Libby's role as Cheney's national security adviser will be taken over by John Hannah, the vice president's deputy national security adviser.

Neither Addington nor Hannah was mentioned by name in the indictment, and neither was accused of wrongdoing. Both, according to the document, had discussions with Libby related to the CIA officer, Valerie Plame, and her husband, former diplomat Joseph C. Wilson IV, who emerged in 2003 as a White House critic that administration officials were eager to rebut.

Over the weekend, Republican Sen. Trent Lott of Mississippi, the former majority leader, joined Democrats in urging the White House to bring in new blood to fill leadership positions. That point was echoed yesterday by Democrats following the announcement that Hannah and Addington were being promoted.

"It is time for the president and vice president to bring in a new team of advisers who are above ethical reproach, like [President Ronald] Reagan did in his second term," said New York Sen. Charles E. Schumer, who as chairman of the Democratic Senate Campaign Committee hopes his party can make gains by painting the Bush White House as tainted by scandal.

Wilson had been sent by the CIA in 2002 to investigate claims that Iraq had sought nuclear materials in the African country of Niger. In July 2003, Wilson went public in newspaper columns and on television, accusing the administration of "twisting" intelligence information to justify going to war. Eight days after Wilson's op-ed was published in The New York Times, syndicated columnist Robert Novak published the name and employment of Wilson's wife, suggesting that she had been responsible for sending her husband to Niger. Plame had worked as a covert officer, and in certain cases, revealing the identity of someone who is undercover can be a federal crime.
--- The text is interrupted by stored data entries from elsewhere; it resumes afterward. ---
(** * Kiwistand storage and sync core: a shallow embedding of [src/store.mjs]
    and of the story aggregation [count] of the web views.

    Layout of the development:
    - [Js]      : the few JavaScript values and the exception monad the code needs;
    - [Keccak]  : keccak256 of [ethereum-cryptography];
    - [Rlp]     : the encoder and decoder of [@ethereumjs/rlp];
    - [EthTrie] : the read side of [@ethereumjs/trie] (nodes, serialisation,
                  [lookupNode], [findPath]);
    - [Store]   : [src/store.mjs];
    - [Stories], [PlainStories] : [count] of the two web views;
    - the vocabulary of the properties and the sample data;
    - the properties, function by function.

    The libraries are modelled as far as the code calls them. What the code
    gets from outside and cannot be computed here (signature recovery, the
    allow list, the URL normaliser, CBOR, the clock, [trie.put]) is a
    parameter of the function that uses it. *)

From Stdlib Require Import ZArith List Lia Bool QArith Sorted Permutation.
From stdpp Require Import gmap strings list pretty.
Import ListNotations.

Set Warnings "-register-all".
Local Open Scope Z_scope.

(** A Node.js [Buffer]: a sequence of bytes, each an integer in [0, 256). *)
Abbreviation Buffer := (list Z) (only parsing).

(** A nibble path, as @ethereumjs/trie keeps it: an array of numbers in [0, 16). *)
Abbreviation Nibbles := (list Z) (only parsing).

Module Js.

(** A thrown JavaScript [Error], identified by its message. *)
Record Error := mkError { message : string }.

(** The outcome of a call that may throw. *)
Inductive result (A : Type) : Type :=
| Ok (a : A)
| Throw (e : Error).
Arguments Ok {A} a.
Arguments Throw {A} e.

Definition bind {A B} (r : result A) (k : A -> result B) : result B :=
  match r with
  | Ok a => k a
  | Throw e => Throw e
  end.

Definition throw {A} (msg : string) : result A := Throw (mkError msg).

(** [s.includes(sub)]: [sub] occurs somewhere in [s]. *)
Fixpoint includes (s sub : string) : bool :=
  if String.prefix sub s then true
  else match s with
       | EmptyString => false
       | String _ s' => includes s' sub
       end.

(** [err.toString()] for an [Error] object. *)
Definition toString (e : Error) : string := String.append "Error: " (message e).

(** The values that reach [isEqual]: a [Buffer], an array (the raw form of
    an embedded node is an array of buffers), or anything else. *)
Inductive Value : Type :=
| VUndefined
| VNull
| VBuffer (b : Buffer)
| VArray (items : list Value)
| VString (s : string)
| VNumber (n : Z).

Definition Array_isArray (v : Value) : bool :=
  match v with VArray _ => true | _ => false end.

Definition Buffer_isBuffer (v : Value) : bool :=
  match v with VBuffer _ => true | _ => false end.

(** A number-valued argument that callers also leave [undefined] or set to
    [null] ([from], [amount], [startDatetime] of [leaves]). *)
Inductive Num : Type :=
| NUndefined
| NNull
| NInt (n : Z).

Definition Number_isInteger (n : Num) : bool :=
  match n with NInt _ => true | _ => false end.

End Js.

Import Js.

(** [let! x := c in k]: run [c]; if it throws, so does the whole; else go on
    with its value (JavaScript's sequencing of calls that may throw). *)
Notation "'let!' x ':=' c 'in' k" := (Js.bind c (fun x => k))
  (at level 10, x pattern, c at level 100, k at level 200).

(** [Buffer.compare(a, b) === 0]: the same bytes in the same order. *)
Fixpoint buffer_eqb (a b : Buffer) : bool :=
  match a, b with
  | [], [] => true
  | x :: a', y :: b' => (x =? y) && buffer_eqb a' b'
  | _, _ => false
  end.

(** * keccak256 ([ethereum-cryptography/keccak.js]) *)
Module Keccak.

Definition mask64 : Z := 0xFFFFFFFFFFFFFFFF.

Definition rotl64 (x : Z) (n : Z) : Z :=
  Z.land (Z.lor (Z.shiftl x n) (Z.shiftr x (64 - n))) mask64.

Definition RC : list Z :=
  [ 0x0000000000000001; 0x0000000000008082; 0x800000000000808A;
    0x8000000080008000; 0x000000000000808B; 0x0000000080000001;
    0x8000000080008081; 0x8000000000008009; 0x000000000000008A;
    0x0000000000000088; 0x0000000080008009; 0x000000008000000A;
    0x000000008000808B; 0x800000000000008B; 0x8000000000008089;
    0x8000000000008003; 0x8000000000008002; 0x8000000000000080;
    0x000000000000800A; 0x800000008000000A; 0x8000000080008081;
    0x8000000000008080; 0x0000000080000001; 0x8000000080008008 ].

(** Rotation offsets, lane [x + 5 * y] at position [x + 5 * y]. *)
Definition RHO : list Z :=
  [  0;  1; 62; 28; 27;
    36; 44;  6; 55; 20;
     3; 10; 43; 25; 39;
    41; 45; 15; 21;  8;
    18;  2; 61; 56; 14 ].

(** The state: 25 lanes of 64 bits, lane [(x, y)] at index [x + 5 * y]. *)
Definition lane (st : list Z) (x y : nat) : Z :=
  nth ((x mod 5) + 5 * (y mod 5))%nat st 0.

Definition theta (st : list Z) : list Z :=
  let C x := Z.lxor (lane st x 0) (Z.lxor (lane st x 1)
               (Z.lxor (lane st x 2) (Z.lxor (lane st x 3) (lane st x 4)))) in
  let D x := Z.lxor (C (x + 4)%nat) (rotl64 (C (x + 1)%nat) 1) in
  map (fun i => Z.lxor (nth i st 0) (D (i mod 5)%nat)) (seq 0 25).

(** rho and pi together: the lane that lands at [(X, Y)] comes from
    [(x, y)] with [y = X] and [2x + 3y = Y (mod 5)]. *)
Definition rho_pi (st : list Z) : list Z :=
  map (fun j =>
         let X := (j mod 5)%nat in
         let Y := (j / 5)%nat in
         let x := ((X + 3 * Y) mod 5)%nat in
         let y := X in
         rotl64 (lane st x y) (nth (x + 5 * y)%nat RHO 0))
      (seq 0 25).

Definition chi (st : list Z) : list Z :=
  map (fun i =>
         let x := (i mod 5)%nat in
         let y := (i / 5)%nat in
         Z.lxor (lane st x y)
                (Z.land (Z.lxor (lane st (x + 1) y) mask64) (lane st (x + 2) y)))
      (seq 0 25).

Definition iota (rc : Z) (st : list Z) : list Z :=
  match st with
  | [] => []
  | l0 :: rest => Z.lxor l0 rc :: rest
  end.

Definition round (st : list Z) (rc : Z) : list Z :=
  iota rc (chi (rho_pi (theta st))).

Definition keccak_f (st : list Z) : list Z := fold_left round RC st.

(** Little-endian lane from at most eight bytes. *)
Fixpoint bytes_to_lane (bs : list Z) : Z :=
  match bs with
  | [] => 0
  | b :: bs' => Z.lor b (Z.shiftl (bytes_to_lane bs') 8)
  end.

Definition lane_to_bytes (l : Z) : list Z :=
  [ Z.land l 255;
    Z.land (Z.shiftr l 8) 255;
    Z.land (Z.shiftr l 16) 255;
    Z.land (Z.shiftr l 24) 255;
    Z.land (Z.shiftr l 32) 255;
    Z.land (Z.shiftr l 40) 255;
    Z.land (Z.shiftr l 48) 255;
    Z.land (Z.shiftr l 56) 255 ].

(** The rate of Keccak-256 in bytes. *)
Definition rate : nat := 136.

(** Keccak's original padding: 0x01, zeros, 0x80 (0x81 when one byte is free). *)
Definition pad (m : list Z) : list Z :=
  let free := (rate - (length m mod rate))%nat in
  if (free =? 1)%nat then m ++ [0x81]
  else m ++ [0x01] ++ repeat 0 (free - 2) ++ [0x80].

Fixpoint lanes_of (n : nat) (bs : list Z) : list Z :=
  match n with
  | O => []
  | S n' => bytes_to_lane (firstn 8 bs) :: lanes_of n' (skipn 8 bs)
  end.

Definition absorb_block (st : list Z) (block : list Z) : list Z :=
  let ls := lanes_of 17 block in
  keccak_f (map (fun i => Z.lxor (nth i st 0) (nth i ls 0)) (seq 0 25)).

Fixpoint absorb (fuel : nat) (st : list Z) (bs : list Z) : list Z :=
  match fuel with
  | O => st
  | S fuel' =>
      match bs with
      | [] => st
      | _ => absorb fuel' (absorb_block st (firstn rate bs)) (skipn rate bs)
      end
  end.

Definition keccak256 (m : Buffer) : Buffer :=
  let p := pad m in
  let st := absorb (S (length p / rate)) (repeat 0 25%nat) p in
  lane_to_bytes (nth 0 st 0) ++ lane_to_bytes (nth 1 st 0) ++
  lane_to_bytes (nth 2 st 0) ++ lane_to_bytes (nth 3 st 0).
Special prosecutor Patrick J. Fitzgerald has been investigating the leak of Plame's identity, and last week he accused Libby of impeding his investigation. The indictment notes that Cheney had early conversations with Libby about Wilson's trip and his wife's possible role in it. And it says that two days after Wilson went public with his criticism of the administration, Libby consulted with the vice president's counsel, Addington - asking what paperwork the CIA would have if an employee's spouse undertook an overseas trip.

The indictment says that Libby talked with Hannah, identified as Libby's principal deputy, about "complications at the CIA" if information about the Wilson trip was shared publicly.

Neither Hannah nor Addington has responded to questions about the indictment or what role, if any, they might have played in the subsequent release of Plame's name.

It would not have been inappropriate for Cheney, Libby or Hannah to have learned of the agent's identity as long as the men did not disclose the information outside their circle, which has legal clearance to review classified information.

White House press secretary Scott McClellan brushed aside questions yesterday about Cheney's role and the effect of the indictment on the White House, citing administration policy to refrain from commenting on the ongoing investigation. But he defended the promotion of Addington and Hannah.

"These are two individuals that have served the vice president very well since 2001," McClellan said. "And the vice president selected them because he values their judgment and their insight."

Tom Hamburger and Peter Wallsten write for the Los Angeles Times.